Table Table11 also describes the patients’ severity of illness, represented by NACA-score stratified
by whether the doctor was alerted by radio, doctor’s response to the alarm, Ipatasertib prehospital response time and involvement of air ambulance services. Severity of illness did not seem to affect whether or not the doctor was alerted by radio alarm, but the doctors’ call out rate generally increased with the patients’ severity of illness, with a call out in one of five patients with NACA 0-1, compared to 43% of the patients with NACA 4-6. Increasing NACA-score showed a tendency towards shorter prehospital response time, but the association between increasing NACA-score and shorter Inhibitors,research,lifescience,medical prehospital Inhibitors,research,lifescience,medical response time was not significant (p = 0,07). Air ambulance was alerted in 56 (6%) of the cases, and a helicopter with an anaesthetist was sent to assist in 34 (3%) of the patients. Air ambulance service was not requested in any patients with NACA 0-1. In the group with potentially or definitely critically
ill patients (NACA 4-6), a helicopter was requested in 16% of the cases, and actually sent to assist in 10%. Analyses of the patients’ whereabouts revealed that the large majority of the patients with acute chest pain categorised as “red response” were residing at home or at private facilities, 9% were Inhibitors,research,lifescience,medical in public areas and 6% at their general practitioner’s surgery when the red response was triggered (table (table1).1).
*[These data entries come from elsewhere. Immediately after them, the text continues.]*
Lemma split_shares_routes ly k per rem vouts : forall i sd r,
  routing_ok ly r -> (forall v, v ∈ vouts -> v ∈ spendable_vouts ly) -> 0 <= per -> sourced_ok sd ->
  let x := split_shares k per rem i vouts sd r in
  sourced_ok x.1 /\ routes ly r x.2 (one k (shares per rem i vouts)) True.
Proof.
  induction vouts as [|v vouts IH]; intros i sd r Hr Hv Hp Hs; cbn [split_shares shares].
  { split; [done|]. eapply routes_weaken; [by apply routes_refl| |done]. intros t. unfold one. by case_decide. }
  fold (share per rem i). assert (H0 : 0 <= share per rem i).
  { unfold share, u128_sat_add, u128_mod. destruct (i <? rem); lia. }
  assert (Hnn : 0 <= shares per rem (i + 1) vouts).
  { clear -Hp. revert i. induction vouts as [|v vouts IH]; intros i; cbn [shares]; [lia|].
    specialize (IH (i + 1)). unfold share, u128_sat_add, u128_mod in *. destruct (i + 1 <? rem); lia. }
  destruct (Z.eqb_spec (share per rem i) 0) as [He|He].
  - destruct (IH (i + 1) sd r Hr) as [I1 I2]; [intros; apply Hv; by right|done|done|]. split; [done|].
    eapply routes_weaken; [exact I2| |done]. intros t. by rewrite He.
  - pose proof (take_sources_le sd k (share per rem i) Hs H0) as (T1 & T2 & T3).
    destruct (take_sources_from_sheet sd k (share per rem i)) as [l sd']. cbn [fst snd] in *.
    pose proof (deliver_routes ly r v k (share per rem i) l Hr (Hv v ltac:(by left)) ltac:(lia) T1 T3) as D.
    destruct (IH (i + 1) sd' _ (ro_ok _ _ _ _ _ D)) as [I1 I2]; [intros; apply Hv; by right|done|done|]. split; [done|].
    eapply routes_weaken; [eapply routes_trans; [|exact D|exact I2]; intros; by apply one_nonneg| |done].
    intros t. unfold one. case_decide; lia.
Qed.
The vast majority of the patients were admitted to a hospital
for further investigation and/or treatment (N = 825, 76%), either Inhibitors,research,lifescience,medical via the casualty clinic (12%) or directly with (39%) or without (25%) being examined by a doctor. Of the 267 patients who were not admitted, 155 (58%) received final treatment at the casualty clinic, while 100 (37%) patients were not brought to a doctor for further investigation or treatment. The cases were also classified with an ICPC-2 code, with the codes A11 “Chest pain” (56%) and K01 “Heart pain” (32%) constituting the vast majority. The remainder 12% were spread over 35 different Inhibitors,research,lifescience,medical ICPC-2 codes, with A06 “Fainting/syncope” accounting for 3% of the cases, and R02/R04 “Dyspnoea/Breathing problem” 2%. An ICPC-2 code from the psychiatry-chapter (P01-P29) was used in 1%. Discussion Summary of main findings This prospective population based study showed many an estimated rate of 5.4 acute chest pain cases involved in a red response per 1000 inhabitants per year. This corresponds to approximately 10 patients with acute chest pain in need of immediate medical help each week in an out-of-hours district covering 100.000 inhabitants. Over 20% of all contacts to the EMCCs ending in a red response involved chest pain as the main symptom. Males constituted a majority of the patients, and were significantly younger than the females.